Griffin finds an unlikely artistic ally in Brad (Owen Teague), the twentysomething handyman hired by his mum (Melanie Lynskey) to perform a series of odd jobs over the summer. Blasting music and disrupting Griffin's creative process ("Art comes from a place of quiet," he lectures his mother in an attempt to have Brad fired), Brad initially gets on Griffin's nerves. But then Griffin notices Brad's biceps and suddenly has all the time in the world for this himbo stoner. In what plays like a reversal of the most notorious scene in Todd Solondz' Happiness, Griffin plies Brad with alcohol in an attempt to coax the older man into spending time with him. When Brad reveals that he's a "performance artist" who spends most of his time in New York, Griffin's mind is blown. Truly this is his soulmate! But as is usually the case with the objects of our youthful crushes, Brad is a moron, practically an intellectual neanderthal compared to Griffin, and also quite the asshole to boot.

Griffin in Summer review

Much of the comedy comes from the intellectual disparity between Griffin and the object of his inappropriate but relatable obsession. The mere mention of an artistic interest is enough to completely change Griffin's view of the knuckle-dragging Brad, and even when he's exposed to a clip of one of Brad's terrible stage performances, Griffin only respects the big lug all the more. Brad is so dense that he's completely oblivious to Griffin's attention, and blissfully unaware of the young boy's devious manipulations, like his attempts to get rid of Brad's bimbo girlfriend (a hilarious Kathryn Newton).

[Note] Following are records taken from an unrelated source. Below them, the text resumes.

(** * A shallow embedding of the chess engine of [src/services/chessEngine.ts]

    The engine is a set of JavaScript functions over a board of type
    [(Piece | null)[][]].  The embedding keeps the code's data as the
    JavaScript run time has it:

    - coordinates are integers ([Z]); nothing in the code restricts them to
      the range 0..7;
    - a row is a JavaScript array: indexed elements, plus the properties a
      write at a negative index creates; a read outside the elements yields
      [undefined], a write past the end extends the array;
    - reading [board[r][c]] when [board[r]] is [undefined] raises a
      [TypeError]: every function returns an [outcome];
    - a cell holds [null], a [Piece], or the object [{ hasMoved: true }]
      that [applyMove] builds from the spread of [null] when it is given an
      empty origin or a castling without a rook;
    - numbers of the search are integers extended with the infinities and
      [NaN].

    The second part of the file models [cloneBoard] and [applyMove] over an
    explicit store of arrays and objects, where aliasing and in-place writes
    are visible, and relates that model to the value-level one. *)

From Stdlib Require Import ZArith Lia Bool String DecimalString Permutation.
From stdpp Require Import base option list gmap strings.

#[local] Open Scope Z_scope.

(** ** Outcomes *)

(** The result of running a piece of the engine: a value, a [TypeError]
    raised by reading or writing a property of [undefined], or the
    exhaustion of the step budget that the embedding gives to the [while]
    loops. *)
Inductive outcome (A : Type) : Type :=
| Ret (a : A)
| TypeError
| OutOfFuel.
Arguments Ret {A} a.
Arguments TypeError {A}.
Arguments OutOfFuel {A}.

Definition obind {A B : Type} (m : outcome A) (f : A -> outcome B) : outcome B :=
  match m with
  | Ret a => f a
  | TypeError => TypeError
  | OutOfFuel => OutOfFuel
  end.

Notation "'let*' x ':=' m 'in' k" := (obind m (fun x => k))
  (at level 10, x name, m at level 100, k at level 200).

(** [a || b] on outcomes, evaluated left to right like the early
    [return true] of the loops. *)
Definition orM (a b : outcome bool) : outcome bool :=
  let* x := a in if x then Ret true else b.

(** A loop body run over a list of indices until it answers [true]. *)
Fixpoint anyM {A : Type} (f : A -> outcome bool) (l : list A) : outcome bool :=
  match l with
  | [] => Ret false
  | x :: l' => orM (f x) (anyM f l')
  end.

(** The integers [lo, lo+1, ..., hi] of a [for (i = lo; i <= hi; i++)]. *)
Definition zrange (lo hi : Z) : list Z :=
  map (fun i => lo + Z.of_nat i) (seq 0 (Z.to_nat (hi - lo + 1))).

(** ** Data model ([src/types.ts]) *)

Inductive Color : Type := white | black.

(** The letters ['k'], ['q'], ['r'], ['b'], ['n'] and ['p']. *)
Inductive PieceType : Type := King | Queen | Rook | Bishop | Knight | Pawn.

Definition Color_eqb (a b : Color) : bool :=
  match a, b with
  | white, white | black, black => true
  | _, _ => false
  end.

Definition PieceType_eqb (a b : PieceType) : bool :=
  match a, b with
  | King, King | Queen, Queen | Rook, Rook
  | Bishop, Bishop | Knight, Knight | Pawn, Pawn => true
  | _, _ => false
  end.

(** The interface [Piece]; [hasMoved] is optional there. *)
Record Piece : Type := mkPiece {
  type : PieceType;
  color : Color;
  hasMoved : option bool
}.

(** What a read of an array element can give.  [Bare] is the object
    [{ hasMoved: true }], with no [type] and no [color]: the only object
    outside the interface that the engine creates (lines 219-224 and
    233-234, from the spread of [null] or of such an object). *)
Inductive cell : Type :=
| Undefined
| Null
| Obj (p : Piece)
| Bare.

(** A JavaScript array: its elements, and the properties with a negative
    key.  The type of the elements is a parameter: a row of a board holds
    cells, a row in the store of the second part holds references. *)
Record JSArray (A : Type) : Type := mkRow {
  elems : list A;
  props : gmap Z A
}.
Arguments mkRow {A} elems props.
Arguments elems {A} _.
Arguments props {A} _.

(** The value [undefined] among the elements. *)
Class Undef (A : Type) : Type := undef : A.
#[global] Instance cell_undef : Undef cell := Undefined.

Abbreviation Row := (JSArray cell).

(** [Board] is [(Piece | null)[][]]: the list of the row arrays. *)
Abbreviation Board := (list Row).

Blunck gets to showcase his talents off the bat with the movie opening with Griffin performing a one-man staging of an excerpt from his upcoming play to a disinterested school audience. Watching this kid perform an over-ripe approximation of what he considers "adult drama" will have you creased over in laughter, as will the subsequent scenes of his friends rehearsing the same play. There's a worry that the film night be too reliant on mining laughs from having kids mimicking adults, but Colia's film soon reassures us that it has a lot more to offer than such simple but undoubtedly effective comedy.

Griffin in Summer review

Amid all the awkward and icky humour of the central scenario is a heartfelt examination of how appreciating art can lead to social isolation. With each passing decade it seems art becomes less relevant, and those who try to keep it alive are mocked and labelled as pretentious over-thinkers by an increasingly anti-intellectual public. Brad appears to have no real talent and the jury is out regarding Griffin's future as a playwright, but they both have a passion for art that's so rare today you can't help but encourage their zeal. Griffin is the sort of kid who will likely be encouraged to give up his dreams by adults who view the world in terms of lining their pockets rather than enriching their souls, so this summer may very well be the highlight of his artistic ambitions. It's easy to laugh at how Brad and Griffin view art, but what Colia is really mocking here is a society that has turned artists into outsiders.

Griffin in Summer is a subtly scathing film but it's wrapped up in a layer of sweetness. As its young anti-hero negotiates his place in the world as both a young gay man and a budding artist, it's ultimately heartwarming and hopeful in its suggestion that all outsiders need to stop feeling like outsiders is to come across some others who feel like they don't belong.